Aube souffla avec elle. L’alerte était passée. Elle trouvait plutôt drôle d’apprendre à lire dans des bandes dessinées. Même si les images suffisaient à comprendre l’histoire et que les seuls mots qu’elle avait réussi à déchiffrer d’elle-même étaient « Grrr ! Waf ! Wouf ! ». Les aboiements de Bill lui semblaient plus faciles à comprendre que les paroles de Boule. Ce n’est pas ça qui l’aiderait à lire le texte de la pétition ou le livre d’histoires que lui avait offert son père. Leur institutrice satisfaite interrogeait à présent un autre élève. Aube se pencha à nouveau à l’oreille de Noémie.
— Si tu viens dimanche à la maison, on pourra aller le voir, reprit-elle. Puis, on a rendez-vous chez Jeanne. Elle a un plan contre l’antenne. On va faire signer une pétition.
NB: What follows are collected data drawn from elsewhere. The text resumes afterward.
(** * Hyperband scheduler ([hyperband.py]): a shallow embedding and its properties

    The development follows the source file top to bottom:
    - [PyData]: the Python data the scheduler manipulates (strings, [str()],
      [int()], insertion-ordered dicts, the stable [sorted]);
    - [Naming]: the [get_name] lambda of [Hyperband.run];
    - [Numeric]: the budget arithmetic of [__init__] and [run];
    - [Scheduler]: [__init__], [load_state], [save_state], [run] over an explicit
      world (the files under [hb_path], the collaborators' state, the log of
      effects);
    - the properties. *)

From Stdlib Require Import List String Ascii ZArith NArith Lia Bool Arith.
From Stdlib Require Import Permutation Sorted DecimalString DecimalZ.
From Stdlib Require DecimalPos.
From Stdlib Require Import Reals Lra.
Import ListNotations.

Local Open Scope string_scope.
Local Open Scope list_scope.

(* ================================================================== *)
(** ** Python data *)
(* ================================================================== *)

Module PyData.

(** Hyperparameter values.  A Python float is carried by its [repr], which
    round-trips, so two floats are equal exactly when the carried texts are. *)
Inductive value : Type :=
| VInt (z : Z)
| VFloat (repr : string)
| VStr (s : string)
| VBool (b : bool).

(** [str(z)] for an int. *)
Definition str_of_Z (z : Z) : string := NilZero.string_of_int (Z.to_int z).

(** [int(s)] for a string: an optionally signed run of decimal digits;
    anything else is Python's [ValueError] ([None] here). *)
Definition int_of_str (s : string) : option Z :=
  option_map Z.of_int (NilZero.int_of_string s).

(** ['%s' % v]. *)
Definition str_value (v : value) : string :=
  match v with
  | VInt z => str_of_Z z
  | VFloat r => r
  | VStr s => s
  | VBool true => "True"
  | VBool false => "False"
  end.

(** A Python dict with string keys: the items in insertion order, every key
    at most once. *)
Definition dict (V : Type) : Type := list (string * V).

Definition keys {V} (d : dict V) : list string := map fst d.

Definition dict_wf {V} (d : dict V) : Prop := NoDup (keys d).

Fixpoint dict_get {V} (k : string) (d : dict V) : option V :=
  match d with
  | [] => None
  | (k', v) :: d' => if String.eqb k k' then Some v else dict_get k d'
  end.

(** [d[k] = v]: an existing key keeps its place, a new one goes last. *)
Fixpoint dict_set {V} (k : string) (v : V) (d : dict V) : dict V :=
  match d with
  | [] => [(k, v)]
  | (k', v') :: d' =>
      if String.eqb k k' then (k', v) :: d' else (k', v') :: dict_set k v d'
  end.

(** [d.update(other)]. *)
Definition dict_update {V} (d other : dict V) : dict V :=
  fold_left (fun acc kv => dict_set (fst kv) (snd kv) acc) other d.

(** [sorted(l)] for the order [leb]: Python's sort is stable, and a stable
    sort has one possible output, the one insertion into a sorted tail
    builds. *)
Section Sorted.
Context {A : Type} (leb : A -> A -> bool).

Fixpoint insert (x : A) (l : list A) : list A :=
  match l with
  | [] => [x]
  | y :: l' => if leb x y then x :: l else y :: insert x l'
  end.

Definition sorted (l : list A) : list A := fold_right insert [] l.

(** The order as a proposition. *)
Definition le (a b : A) : Prop := leb a b = true.
End Sorted.

(** [l[:k]] for an int [k]; a negative [k] counts from the end. *)
Definition slice_to {A} (k : Z) (l : list A) : list A :=
  if (k <? 0)%Z then firstn (Z.to_nat (Z.of_nat (List.length l) + k)) l
  else firstn (Z.to_nat k) l.

(** [range(hi, -1, -1)]. *)
Definition range_down (hi : Z) : list Z :=
  map Z.of_nat (rev (seq 0 (Z.to_nat (hi + 1)))).

(** [range(0, n)]. *)
Definition range_up (n : Z) : list Z :=
  map Z.of_nat (seq 0 (Z.to_nat n)).

End PyData.
Import PyData.

(* ================================================================== *)
(** ** Canonical names *)
(* ================================================================== *)

Module Naming.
Regarde !
Aube sortit la feuille couverte de caractères d’imprimerie de son cartable. Elle était bien moins belle que les dessins de Boule et Bill, mais pour le moment beaucoup plus intéressante aux yeux des deux amies impatientes de la déchiffrer.
— Qu’est-ce que ça veut dire ? demanda Noémie.
— C’est pour protéger la colline, commença Aube en retrouvant le mot qu’elle savait lire à présent.
— Aube, Noémie ! intervint une fois de plus leur institutrice. Est-ce que vous écoutez ce que je dis ?
Cette fois, elle s’était approchée de leur banc. Elle aperçut la pétition sur laquelle étaient penchées les deux fillettes.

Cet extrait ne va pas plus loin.